Methods Of 80 patients with RA who were administered etanercept (ETN), subjects were 22 patients with RA who had sustained clinical remission (DAS28-ESR <2.6) for 6 months or longer despite steroids being tapered and ultimately discontinued and ETN being tapered to 25 mg/2 weeks. ETN was discontinued for these 22 patients with their consent. ETN and steroids were not administered again after the two were discontinued. In accordance with a study 1 year after discontinuation, patients were divided into patients in remission (Group A) and patients who had a flare-up (DAS28-ESR ≥3.2) and were restarted on ETN (Group B). Patient characteristics were compared. In addition to duration of illness, age, the period prior to discontinuation of ETN, the concomitant dose of methotrexate (MTX) during discontinuation of ETN, DAS28-ESR, functional disability index (HAQ-DI), and rheumatoid factor (RF) and matrix metalloproteinase-3 (MMP-3) levels were considered to be factors affecting whether or not remission was sustained. Thus, these factors were analyzed. The Mann-Whitney U-test was used to compare the 2 groups, and changes in DAS28-ESR from discontinuation of ETN until 1 year later were subjected to a Wilcoxon signed-rank test.

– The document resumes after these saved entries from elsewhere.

(** The bytes named by the first [n] character pairs of a text, [x00]
    where a pair names none. *)
Definition hex_bytes (text : list byte) (n : nat) : list byte :=
  (λ p, default x00 (Spec.hex_pair text p)) <$> seq 0 n.

(** The signature as the chain of collaborator calls that produces it from
    the bytes of the two keys. *)
Definition signature_of `{Collaborators} (kBytes Abytes data : list byte)
  : list byte :=
  let expanded := Spec.Hash512 kBytes in
  let r := sc_reduce (Spec.Hash512 (take 32 (drop 32 expanded) ++ data)) in
  let encodedR := ge_p3_tobytes (ge_scalarmult_base r) in
  let hram := sc_reduce (Spec.Hash512 (encodedR ++ Abytes ++ data)) in
  encodedR ++ sc_muladd hram (Spec.clamp (take 32 expanded)) r.


(** ** Sample inputs

    A small instance of the collaborators, with the right sizes and no
    cryptography, and some inputs to run the generator on. *)
Module Sample.

Definition counting_digest (m : list byte) (mdlen : nat) : list byte :=
  (λ i, int_to_uchar (Z.of_nat (length m + 7 * i))) <$> seq 0 mdlen.

Definition collaborators : Collaborators.
Proof.
  refine {| ge_p3 := list byte;
            keccak := counting_digest;
            ge_scalarmult_base := λ a, a;
            ge_p3_tobytes := resize 32 x00;
            sc_reduce := resize 32 x00;
            sc_muladd := λ a b c, resize 32 x00 (b ++ a ++ c) |}.
  - intros m mdlen. unfold counting_digest. by rewrite length_fmap, length_seq.
  - intros h. apply length_resize.
  - intros s. apply length_resize.
  - intros a b c. apply length_resize.
Defined.
(** * Verification of docs/validate-links.py

    A shallow embedding of the documentation link validator
    ([DocumentationLinkValidator] and [main]) together with the part of
    Python's [re] module that its link pattern exercises.

    Conventions of the embedding:
    - a Python [str] is a [string]; its characters are the bytes of the
      UTF-8 encoding.  The link pattern only names ASCII characters and
      UTF-8 never reuses an ASCII byte inside a multi-byte sequence, so
      matching on bytes and matching on code points find the same links;
    - a [dict] is a [gmap]; a [set] is a [gset];
    - [self.errors], [self.warnings] and the text printed on standard
      output are threaded explicitly through the [validator] record;
    - the directory listing [self.markdown_files] is a list of [md_file]
      records, each carrying the outcome of [read_text] on that file. *)

From Stdlib Require Import Ascii String.
From stdpp Require Import gmap strings list fin_maps sorting pretty.

(** ** Regular expressions: the fragment of [re] used by the link pattern *)

Module Re.

(** Abstract syntax.  [NotLit c] is the negated class [[^c]] (it matches
    every character but [c], newlines included); [Plus], [Star] and [Opt]
    are the greedy quantifiers [+], [*] and [?]; [Grp] is a capturing
    group.  A non-capturing group [(?:r)] is plain bracketing and needs
    no constructor. *)
Inductive regex : Type :=
  | Lit (c : ascii)
  | NotLit (c : ascii)
  | Cat (r1 r2 : regex)
  | Plus (r : regex)
  | Star (r : regex)
  | Opt (r : regex)
  | Grp (r : regex).

(** A matcher state: the text still to be read and the groups captured so
    far, in the order in which the groups were closed. *)
Definition mstate : Type := list ascii * list (list ascii).

(** Greedy iteration.  The outcomes are listed in the order in which a
    backtracking matcher tries them: one more iteration first, stopping
    here last.  An iteration has to consume text, so [fuel = length] of
    the remaining text is never exhausted early. *)
Fixpoint star_run (step : mstate → list mstate) (fuel : nat) (st : mstate)
  : list mstate :=
  match fuel with
  | O => [st]
  | S fuel' =>
      (filter (λ st', length st'.1 < length st.1) (step st)
         ≫= star_run step fuel') ++ [st]
  end.

(** [run r st] lists every way in which [r] matches a prefix of the text
    of [st], most preferred first; the head of the list is the match that
    Python's backtracking engine reports. *)
Fixpoint run (r : regex) (st : mstate) : list mstate :=
  match r with
  | Lit c =>
      match st.1 with
      | a :: s => if decide (a = c) then [(s, st.2)] else []
      | [] => []
      end
  | NotLit c =>
      match st.1 with
      | a :: s => if decide (a = c) then [] else [(s, st.2)]
      | [] => []
      end
  | Cat r1 r2 => run r1 st ≫= run r2
  | Plus r1 => run r1 st ≫= λ st', star_run (run r1) (length st'.1) st'
  | Star r1 => star_run (run r1) (length st.1) st
  | Opt r1 => run r1 st ++ [st]
  | Grp r1 =>
      (λ st', (st'.1, st'.2 ++ [take (length st.1 - length st'.1) st.1]))
        <$> run r1 st
  end.

(** [pattern.match] anchored at the start of [s]: the remaining text and
    the captured groups of the preferred match, if any. *)
Definition match_here (r : regex) (s : list ascii) : option mstate :=
  head (run r (s, [])).

(** [pattern.findall]: scan left to right, report the groups of every
    match, resume after the end of each match.  [skip] counts the
    characters of the current match that are still to be stepped over. *)
Fixpoint findall_from (r : regex) (skip : nat) (s : list ascii) {struct s}
  : list (list (list ascii)) :=
  match skip with
  | S k =>
      match s with
      | [] => []
      | _ :: s' => findall_from r k s'
      end
  | O =>
      match match_here r s with
      | Some (rest, caps) =>
          caps ::
            match s with
            | [] => []
            | _ :: s' => findall_from r (length s - length rest - 1) s'
            end
      | None =>
          match s with
          | [] => []
          | _ :: s' => findall_from r 0 s'
          end
      end
  end.

Definition findall (r : regex) (s : string) : list (list string) :=
  map (map string_of_list_ascii) (findall_from r 0 (list_ascii_of_string s)).

(** What a regex matches, as a relation: [sem r pre caps] says that [r]
    can consume exactly [pre], capturing [caps] on the way. *)
Inductive sem : regex → list ascii → list (list ascii) → Prop :=
  | sem_Lit c : sem (Lit c) [c] []
  | sem_NotLit c a : a ≠ c → sem (NotLit c) [a] []
  | sem_Cat r1 r2 p1 p2 c1 c2 :
      sem r1 p1 c1 → sem r2 p2 c2 → sem (Cat r1 r2) (p1 ++ p2) (c1 ++ c2)
  | sem_Plus r p1 p2 c1 c2 :
      sem r p1 c1 → sem (Star r) p2 c2 → sem (Plus r) (p1 ++ p2) (c1 ++ c2)
  | sem_Star_stop r : sem (Star r) [] []
  | sem_Star_more r p1 p2 c1 c2 :
      sem r p1 c1 → sem (Star r) p2 c2 → sem (Star r) (p1 ++ p2) (c1 ++ c2)
  | sem_Opt_some r p c : sem r p c → sem (Opt r) p c
  | sem_Opt_none r : sem (Opt r) [] []
  | sem_Grp r p c : sem r p c → sem (Grp r) p (c ++ [p]).

End Re.

Import Re.

Declare Scope regex_scope.
Delimit Scope regex_scope with re.
Infix "·" := Cat (at level 41, right associativity) : regex_scope.

(** [self.link_pattern].  The source compiles the raw string whose parts,
    written here with blanks between them, are
    [\[  ([^\]]+)  \]  \(  ([^)]+\.md)  (?:#[^)]* )?  \)]. *)
Definition link_pattern : regex :=
  (Lit "[" · Grp (Plus (NotLit "]")) · Lit "]" ·
   Lit "(" · Grp (Plus (NotLit ")") · Lit "." · Lit "m" · Lit "d") ·
   Opt (Lit "#" · Star (NotLit ")")) · Lit ")")%re.

(** ** Strings *)

(** The line feed, Python's ["\n"]. *)
Definition nl : string := String "010" "".

(** [s.endswith(suffix)]. *)
Definition endswith (s suffix : string) : bool :=
  let l := list_ascii_of_string s in
  let k := list_ascii_of_string suffix in
  bool_decide (drop (length l - length k) l = k).

(** [sep.join(l)]. *)
Definition join (sep : string) (l : list string) : string :=
  String.concat sep l.

(** [c * n] for a one-character string [c]. *)
Definition repeat_char (c : ascii) (n : nat) : string :=
  string_of_list_ascii (replicate n c).

(** [sorted(l)] on strings: ascending in Python's string order, which on
    UTF-8 bytes is the lexicographic order [String.le]. *)
Definition sorted (l : list string) : list string :=
  merge_sort String.le l.

(** ** The data model *)

(** What [md_file.read_text(encoding='utf-8')] gives for a file: its text,
    or the exception [e] (kept as [str(e)]) that the read raises. *)
Inductive read_result : Type :=
  | ReadOk (content : string)
  | ReadError (e : string).

Record md_file : Type := MdFile {
  name : string;
  read_text : read_result
}.

Global Instance read_result_eq_dec : EqDecision read_result.
Proof. solve_decision. Defined.

Global Instance md_file_eq_dec : EqDecision md_file.
Proof. solve_decision. Defined.

(** A link is a pair (display text, target file name). *)
Definition link : Type := string * string.

(** The validator object, with the standard output of the process carried
    along as the list of the arguments of the [print] calls so far. *)
Record validator : Type := Validator {
  docs_dir : string;
  markdown_files : list md_file;
  errors : list string;
  warnings : list string;
  stdout : list string
}.

(** [DocumentationLinkValidator.__init__]; [files] is what
    [docs_dir.glob("*.md")] lists and [out] what was printed before. *)
Definition new_validator (dir : string) (files : list md_file)
    (out : list string) : validator :=
  {| docs_dir := dir; markdown_files := files;
     errors := []; warnings := []; stdout := out |}.

Definition add_error (msg : string) (v : validator) : validator :=
  {| docs_dir := docs_dir v; markdown_files := markdown_files v;
     errors := errors v ++ [msg]; warnings := warnings v;
     stdout := stdout v |}.

Definition add_warning (msg : string) (v : validator) : validator :=
  {| docs_dir := docs_dir v; markdown_files := markdown_files v;
     errors := errors v; warnings := warnings v ++ [msg];
     stdout := stdout v |}.

Definition print (line : string) (v : validator) : validator :=
  {| docs_dir := docs_dir v; markdown_files := markdown_files v;
     errors := errors v; warnings := warnings v;
     stdout := stdout v ++ [line] |}.

Definition print_all (lines : list string) (v : validator) : validator :=
  foldl (λ v line, print line v) v lines.

(** ** Messages (the f-strings of the source) *)

Definition broken_link_message (src target_file link_text : string) : string :=
  "❌ " +:+ src +:+ ": Broken link to '" +:+ target_file +:+
  "' (text: '" +:+ link_text +:+ "')".

Definition read_error_message (src e : string) : string :=
  "❌ Error reading " +:+ src +:+ ": " +:+ e.

Definition orphan_message (filename : string) : string :=
  "⚠️  " +:+ filename +:+ ": No incoming links (potential orphan)".

Definition nav_only_message (filename : string) : string :=
  "⚠️  " +:+ filename +:+ ": Only referenced from navigation index".

(** The special-cased name of the navigation index. *)
Definition nav_index : string := "testing-navigation-index.md".

(** ** [_extract_links] *)

(** The groups of one match as the pair that [for text, target in matches]
    unpacks; the link pattern has two groups, so every match has two. *)
Definition as_link (groups : list string) : list link :=
  match groups with
  | [text; target] => [(text, target)]
  | _ => []
  end.

(** The body of the [try]: all matches of the pattern in [content], kept
    when the target ends in [.md]. *)
Definition extract (content : string) : list link :=
  filter (λ l : link, endswith l.2 ".md" = true)
    (findall link_pattern content ≫= as_link).

Definition _extract_links (f : md_file) (v : validator)
  : list link * validator :=
  match read_text f with
  | ReadOk content => (extract content, v)
  | ReadError e => ([], add_error (read_error_message (name f) e) v)
  end.

(** ** [validate_all_links] *)

(** [{f.name: f for f in self.markdown_files}] *)
Definition build_file_map (files : list md_file) : gmap string md_file :=
  foldl (λ m f, <[name f := f]> m) ∅ files.

(** The body of [for link_text, target_file in links]. *)
Definition check_link (file_map : gmap string md_file) (src : string)
    (acc : validator * gmap string (list (string * string))) (l : link)
  : validator * gmap string (list (string * string)) :=
  let '(v, incoming_links) := acc in
  let '(link_text, target_file) := l in
  match file_map !! target_file with
  | None =>
      (add_error (broken_link_message src target_file link_text) v,
       incoming_links)
  | Some _ =>
      let incoming_links :=
        match incoming_links !! target_file with
        | None => <[target_file := []]> incoming_links
        | Some _ => incoming_links
        end in
      (v, <[target_file :=
              incoming_links !!! target_file ++ [(src, link_text)]]>
            incoming_links)
  end.

(** The local variables of the first loop. *)
Record scan : Type := Scan {
  scan_self : validator;
  all_links : gmap string (list link);
  incoming_links : gmap string (list (string * string))
}.

(** The body of the first [for md_file in self.markdown_files]. *)
Definition scan_file (verbose : bool) (file_map : gmap string md_file)
    (sc : scan) (f : md_file) : scan :=
  let v := scan_self sc in
  let v := if verbose then print ("  📖 Checking " +:+ name f) v else v in
  let '(links, v) := _extract_links f v in
  let all := <[name f := links]> (all_links sc) in
  let '(v, inc) :=
    foldl (check_link file_map (name f)) (v, incoming_links sc) links in
  {| scan_self := v; all_links := all; incoming_links := inc |}.

(** The first loop as a whole. *)
Definition scan_files (verbose : bool) (v : validator) : scan :=
  foldl (scan_file verbose (build_file_map (markdown_files v)))
    {| scan_self := v; all_links := ∅; incoming_links := ∅ |}
    (markdown_files v).

(** The body of the second loop, the orphan check. *)
Definition check_orphan (incoming : gmap string (list (string * string)))
    (v : validator) (f : md_file) : validator :=
  let filename := name f in
  if decide (filename = nav_index) then v
  else
    match incoming !! filename with
    | None => add_warning (orphan_message filename) v
    | Some l =>
        if bool_decide (length l = 1) &&
           bool_decide (fst <$> l !! 0 = Some nav_index)
        then add_warning (nav_only_message filename) v
        else v
    end.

Results There were no dropouts, and there were 10 patients in Group A (3 males, 7 females) and 12 in Group B (3 males, 9 females). There were no significant differences in age upon start of ETN and the period prior to discontinuation, but Group A had a significantly shorter duration of illness (3.12 years for Group A vs. 15.5 years for Group B, p<0.01). The concomitant dose of methotrexate during discontinuation of ETN was significantly greater (7.6 mg for Group A vs. 5.8 mg for Group B, p<0.01) for Group A than for Group B. There were no significant differences in RF and MMP-3 levels and the HAQ-DI immediately prior to discontinuation of ETN, but Group A had a significantly lower DAS28-ESR (1.40 for Group A vs. 2.01 for Group B, p<0.05). One year after discontinuation, Group A had a DAS28-ESR of 1.59, so there were no significant changes, but Group B had a significantly higher (p<0.01) DAS28-ESR of 2.61.
Conclusions The current study involved a small patient sample. In patients suffering from RA for a short period of time, ETN was tapered to 25 mg/2 weeks without a 6–8-mg decrease in the dose of MTX in the interim and clinical remission was sustained for 6 months or longer. Results suggested that clinical remission could be sustained for a year or longer in these patients even after ETN is discontinued. However, some patients were subsequently found to have flare-ups of arthritis and greater joint destruction, so tight control is needed.
Klarenbeek, N.B. et al. Discontinuing treatment in patients with rheumatoid arthritis in sustained clinical remission: exploratory analyses from the Best study. Ann. Rheum. Dis 70, 315–319 (2011)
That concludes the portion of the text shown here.